----- ENTRIES PROVIDED

(** ** The loops run on the arrays the pool holds *)

Lemma step_slot_eq self ls lr ld v st i a env :
  pool_at self ls lr ld v st →
  step_slot self i a env st
  = (v' ← slot_effect i a env v; Some (tt, put ls lr ld v' st)).
Proof.
  intros (Hs&Hr&Hd&Hsr&Hsd&Hrd&Has&Har&Had&Hw&Hl).
  unfold step_slot, slot_effect. rewrite bind_eq. unfold call_step.
  rewrite Hw.
  destruct (env_step env a (v_world v)) as [[[[[new_s r] dn] inf] w]|];
    [|done].
  simpl. rewrite Hr. simpl. rewrite ret_bind_eq, bind_eq.
  erewrite store_float_eq by (simpl; exact Har).
  destruct (setitem (v_rewards v) i (to_float32 r)) as [R'|]; [|done].
  simpl. rewrite Hd. simpl. rewrite ret_bind_eq, bind_eq.
  erewrite store_bool_eq
    by (simpl; rewrite list_lookup_insert_ne by done; exact Had).
  destruct (setitem (v_dones v) i dn) as [D'|]; [|done]. simpl.
  destruct dn; simpl.
  - rewrite bind_eq. unfold call_reset. simpl.
    destruct (env_reset env w) as [[s w']|]; [|done]. simpl.
    rewrite Hs. simpl. rewrite ret_bind_eq.
    erewrite store_row_eq
      by (simpl; rewrite !list_lookup_insert_ne by done; exact Has).
    destruct (setitem_row (v_states v) i s) as [S'|]; [|done]. simpl.
    f_equal. f_equal. apply state_eq; simpl; [done|done|].
    by rewrite Hl, <- app_assoc.
  - rewrite Hs. simpl. rewrite ret_bind_eq.
    erewrite store_row_eq
      by (simpl; rewrite !list_lookup_insert_ne by done; exact Has).
    destruct (setitem_row (v_states v) i new_s) as [S'|]; [|done]. simpl.
    f_equal. f_equal. apply state_eq; simpl; [done|done|].
    by rewrite Hl.
Qed.

Lemma step_loop_eq self ls lr ld pairs : ∀ i v st,
  pool_at self ls lr ld v st →
  step_loop self i pairs st
  = (v' ← loop_effect i pairs v; Some (tt, put ls lr ld v' st)).
Proof.
  induction pairs as [|[a env] pairs IH]; intros i v st Hp; simpl.
  - by erewrite put_id.
  - rewrite bind_eq. erewrite step_slot_eq by done.
    destruct (slot_effect i a env v) as [v1|]; [|done]. simpl.
    erewrite IH by (by eapply pool_at_put).
    destruct (loop_effect (S i) pairs v1) as [v2|]; [|done]. simpl.
    by rewrite put_put.
Qed.
Definition translationsMap (category : Category) : ObjectLiteral :=
  match category with
  | departments =>
      [ ("Executive Committee", "事工委員會");
        ("Missions Department", "宣教部");
        ("Nurture & Education Department", "培育部");
        ("Pastoral Department (Adult Zone)", "牧養部成人牧區");
        ("Pastoral Department (Youth Zone)", "牧養部青少年牧區");
        ("Pastoral Department (Children Zone)", "牧養部兒童牧區");
        ("Admin & Resources Department", "行政資源部");
        ("Worship Department", "敬拜部") ]
  | ministries =>
      [ ("General", "一般");
        ("Short-term Mission", "短宣");
        ("English Class", "英文班");
        ("Cha Kwo Ling Community", "茶果嶺社區");
        ("Mommy's Group", "媽咪小組");
        ("Homework Class", "功課班");
        ("Shared Space", "共享空間") ]
  | docTypes =>
      [ ("Meeting Minutes", "會議記錄");
        ("Annual Plan", "年度計劃");
        ("Project Plan", "項目計劃");
        ("Budget Report", "預算報告");
        ("Event Proposal", "活動提案") ]
  | statuses =>
      [ ("Draft", "草稿");
        ("Final", "最終版");
        ("For Review", "審核中") ]
  end.

Definition titleTranslations : ObjectLiteral :=
  [ ("Executive Committee Meeting Minutes", "事委會議事記錄");
    ("Pastoral Dept. (Children) 2024 Annual Plan", "牧養部兒童牧區2024年度計劃");
    ("Monthly Financial Report", "月會財務報表");
    ("Short-term Mission Proposal", "茶果嶺區活動預算") ].

(** ** Data (lines 101-120) *)

(** The attachment is an opaque handle. *)
Inductive File : Type := FileHandle (name : string).

Module Document.
Record t : Type := mk {
  id : string;
  title : string;
  file : File;
  department : string;
  ministry : string;
  docType : string;
  year : Z;
  status : string;
  uploadDate : Z  (* [uploadDate.getTime()], milliseconds *)
}.
End Document.
(** Modelled from the spec: the capability set of
    [SerializableHandlerBase] (mjlib/micro/serializable_handler.h is not
    part of the sources), over the handler's in-memory value [V].
    - [Enumerate v name]: the error its completion callback receives;
    - [Read v field]: the immediate return value, and the error its
      completion callback receives when the callback fires;
    - [Set v key value]: the new value and the return value;
    - [WriteBinary v]: the byte spans handed to the stream, in order;
    - [ReadBinary v stream]: the new value, the number of bytes taken
      from the stream, and the return value;
    - [WriteSchema]: the byte spans of the self-description;
    - [SetDefault v]: the new value. *)
Module Handler.
Record t (V : Type) := {
  Enumerate : V -> string -> error_code;
  Read : V -> string -> Z * option error_code;
  Set_ : V -> string -> string -> V * Z;
  WriteBinary : V -> list (list byte);
  ReadBinary : V -> list byte -> V * nat * Z;
  WriteSchema : list (list byte);
  SetDefault : V -> V
}.
Arguments Enumerate {V}.
Arguments Read {V}.
Arguments Set_ {V}.
Arguments WriteBinary {V}.
Arguments ReadBinary {V}.
Arguments WriteSchema {V}.
Arguments SetDefault {V}.
End Handler.

(** A [CommandManager::Response] (stream and completion callback) is
    identified by a number. *)
Definition Response := nat.

(** What the engine does to its collaborators. *)
Inductive Event :=
| FlashUnlock
| FlashErase
| FlashLock
| FlashByte (b : byte)                       (* one byte through FlashWriteStream *)
| AsyncWrite (r : Response) (message : string) (* AsyncWrite on r.stream, completing r.callback *)
| Callback (r : Response) (ec : error_code)  (* r.callback (ec) *)
| Updated (name : string)                    (* element.updated () *)
| HandlerEnumerate (name : string)
| HandlerRead (name field : string)
| HandlerSet (name key value : string)
| HandlerReadBinary (name : string)
| HandlerSetDefault (name : string).

(** [FlashWriteStream]: every byte written goes to the flash driver. *)
Record FlashWriteStream := { fw_trace : list Event }.

#[global] Instance FlashWriteStream_write : WriteStream FlashWriteStream :=
  fun s data => {| fw_trace := fw_trace s ++ map FlashByte data |}.

(** The bytes programmed since the last erase, in program order: what the
    region starts with when it is read back. *)
Fixpoint programmed_from (acc : list byte) (t : list Event) : list byte :=
  match t with
  | [] => acc
  | FlashErase :: t' => programmed_from [] t'
  | FlashByte b :: t' => programmed_from (acc ++ [b]) t'
  | _ :: t' => programmed_from acc t'
  end.

Definition programmed (t : list Event) : list byte := programmed_from [] t.

(** Modelled from the spec: [PoolMap] (mjlib/micro/pool_map.h is not part
    of the sources), a bounded name-keyed map whose iteration order is
    insertion order.  [insert] reports [false] and changes nothing when
    the key is present; insertion past the capacity is fatal ([None]). *)
Module PoolMap.
Section PoolMap.
Context {E : Type}.

Definition t := list (string * E).

Fixpoint find (key : string) (m : t) : option E :=
  match m with
  | [] => None
  | (k, e) :: m' => if String.eqb k key then Some e else find key m'
  end.

Definition insert (max_elements : nat) (kv : string * E) (m : t)
  : option (t * bool) :=
  match find (fst kv) m with
  | Some _ => Some (m, false)
  | None =>
      if (length m <? max_elements)%nat then Some (m ++ [kv], true)
      else None
  end.

(** Assignment through the iterator [find] returns. *)
Fixpoint update (key : string) (f : E -> E) (m : t) : t :=
  match m with
  | [] => []
  | (k, e) :: m' =>
      if String.eqb k key then (k, f e) :: m'
      else (k, e) :: update key f m'
  end.

Definition keys (m : t) : list string := map fst m.

Lemma keys_update key f m : keys (update key f m) = keys m.
Proof.
  induction m as [|[k e] m IH]; [reflexivity|]. cbn [update].
  destruct (String.eqb k key); cbn; [reflexivity|].
  unfold keys in IH. rewrite IH. reflexivity.
Qed.

Lemma find_update_same key f m :
  find key (update key f m) = option_map f (find key m).
Proof.
  induction m as [|[k e] m IH]; [reflexivity|]. cbn [update find].
  destruct (String.eqb k key) eqn:Ek; cbn [find]; rewrite Ek;
    [reflexivity | exact IH].
Qed.

Lemma find_update_other key key' f m :
  key <> key' -> find key (update key' f m) = find key m.
Proof.
  intros Hne. induction m as [|[k e] m IH]; [reflexivity|].
  cbn [update find].
  destruct (String.eqb k key') eqn:Ek'; cbn [find].
  - apply String.eqb_eq in Ek'. subst k.
    destruct (String.eqb key' key) eqn:Ek; [|reflexivity].
    apply String.eqb_eq in Ek. congruence.
  - destruct (String.eqb k key); [reflexivity | exact IH].
Qed.

Lemma find_In key e m : find key m = Some e -> In (key, e) m.
Proof.
  induction m as [|[k e'] m IH]; cbn [find]; [discriminate|].
  destruct (String.eqb k key) eqn:Ek.
  - apply String.eqb_eq in Ek. intros [= ->]. subst. left. reflexivity.
  - intros H. right. exact (IH H).
Qed.

Lemma find_None_keys key m : find key m = None <-> ~ In key (keys m).
Proof.
  induction m as [|[k e] m IH]; cbn [find keys map fst In].
  - tauto.
  - destruct (String.eqb_spec k key) as [->|Hne].
    + split; [discriminate | tauto].
    + unfold keys in IH. rewrite IH. tauto.
Qed.

Lemma length_update key f m : length (update key f m) = length m.
Proof.
  rewrite <- (length_map fst (update key f m)), <- (length_map fst m).
  exact (f_equal (@length string) (keys_update key f m)).
Qed.
(** * LedgerLite: the derived-state layer and the record store of [src/App.tsx]

    The component keeps two collections (transactions and saving goals) and a
    few form fields in React state, synchronises them with a remote store and
    recomputes, on every render, the totals, the balance, the progress of each
    goal, the filtered view and (on demand) the CSV export.

    The embedding is shallow:
    - a TypeScript [number] is an IEEE 754 binary64 value, here Rocq's
      primitive [float] (same format, same rounding);
    - a [string] is a [string]; an array is a [list];
    - React state is a record that every handler maps to its successor;
    - what a handler does to the outside (console, alert, file download) is
      the list of effects it returns next to the new state;
    - an awaited remote call is the settled promise the handler continues
      with, and [try]/[catch]/[finally] are operations of a small state and
      exception monad;
    - the functions of the browser and of the JavaScript library the code
      calls but does not define ([parseFloat], [toLowerCase],
      [toLocaleDateString], number formatting, the instant a timestamp
      denotes) are the fields of the class [Host]. *)

From Stdlib Require Import ZArith List String Ascii Bool Lia Floats.
Import ListNotations.

(** ** JavaScript values and library functions *)

Module JS.

(** [Number]: binary64. *)
Definition number : Set := float.

(** [x === -0]. *)
Definition is_neg_zero (x : number) : bool :=
  match classify x with NZero => true | _ => false end.

(** [x === +0]. *)
Definition is_pos_zero (x : number) : bool :=
  match classify x with PZero => true | _ => false end.

(** [Math.min(x, y)] (ECMA-262, Math.min): NaN if an argument is NaN, and
    [-0] counts as smaller than [+0]. *)
Definition Math_min (x y : number) : number :=
  if is_nan x then nan
  else if is_nan y then nan
  else if is_neg_zero y && is_pos_zero x then y
  else if (y <? x)%float then y
  else x.

(** [x < y] and [x >= y] on numbers: both are [false] when an operand is
    NaN. *)
Definition lt (x y : number) : bool := (x <? y)%float.
Definition ge (x y : number) : bool := (y <=? x)%float.

(** A string is falsy exactly when it is empty. *)
Definition truthy (s : string) : bool :=
  match s with EmptyString => false | String _ _ => true end.

(** [s.startsWith(p)]. *)
Fixpoint startsWith (s p : string) {struct p} : bool :=
  match p, s with
  | EmptyString, _ => true
  | String _ _, EmptyString => false
  | String c p', String d s' => Ascii.eqb c d && startsWith s' p'
  end.

(** [s.includes(p)]: [p] occurs in [s] at some position. *)
Fixpoint includes (s p : string) : bool :=
  startsWith s p ||
  match s with
  | EmptyString => false
  | String _ s' => includes s' p
  end.

(** [a.join(sep)] on an array of strings. *)
Fixpoint join (sep : string) (a : list string) : string :=
  match a with
  | [] => EmptyString
  | [x] => x
  | x :: rest => (x ++ sep ++ join sep rest)%string
  end.

(** [s.split(c)[0]]: the part of [s] before the first [c]. *)
Fixpoint before (c : ascii) (s : string) : string :=
  match s with
  | EmptyString => EmptyString
  | String d s' => if Ascii.eqb c d then EmptyString else String d (before c s')
  end.

(** An exception value. *)
Definition Error : Set := string.

(** The completion of a [try] block: it ran to its end or it threw. *)
Inductive Completion (A : Type) : Type :=
| Normal (a : A)
| Throw (e : Error).
Arguments Normal {A} a.
Arguments Throw {A} e.

(** A settled promise. *)
Inductive Settled (A : Type) : Type :=
| Fulfilled (a : A)
| Rejected (e : Error).
Arguments Fulfilled {A} a.
Arguments Rejected {A} e.

(** [await p]. *)
Definition await {A : Type} (p : Settled A) : Completion A :=
  match p with
  | Fulfilled a => Normal a
  | Rejected e => Throw e
  end.

End JS.

Bind Scope float_scope with JS.number.
Bind Scope string_scope with JS.Error.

----------

Using the data above, reproduce exactly the lines from the line that contains "Definition Response := nat." through the line that contains "through FlashWriteStream *)", including both.

Definition Response := nat.

(** What the engine does to its collaborators. *)
Inductive Event :=
| FlashUnlock
| FlashErase
| FlashLock
| FlashByte (b : byte)                       (* one byte through FlashWriteStream *)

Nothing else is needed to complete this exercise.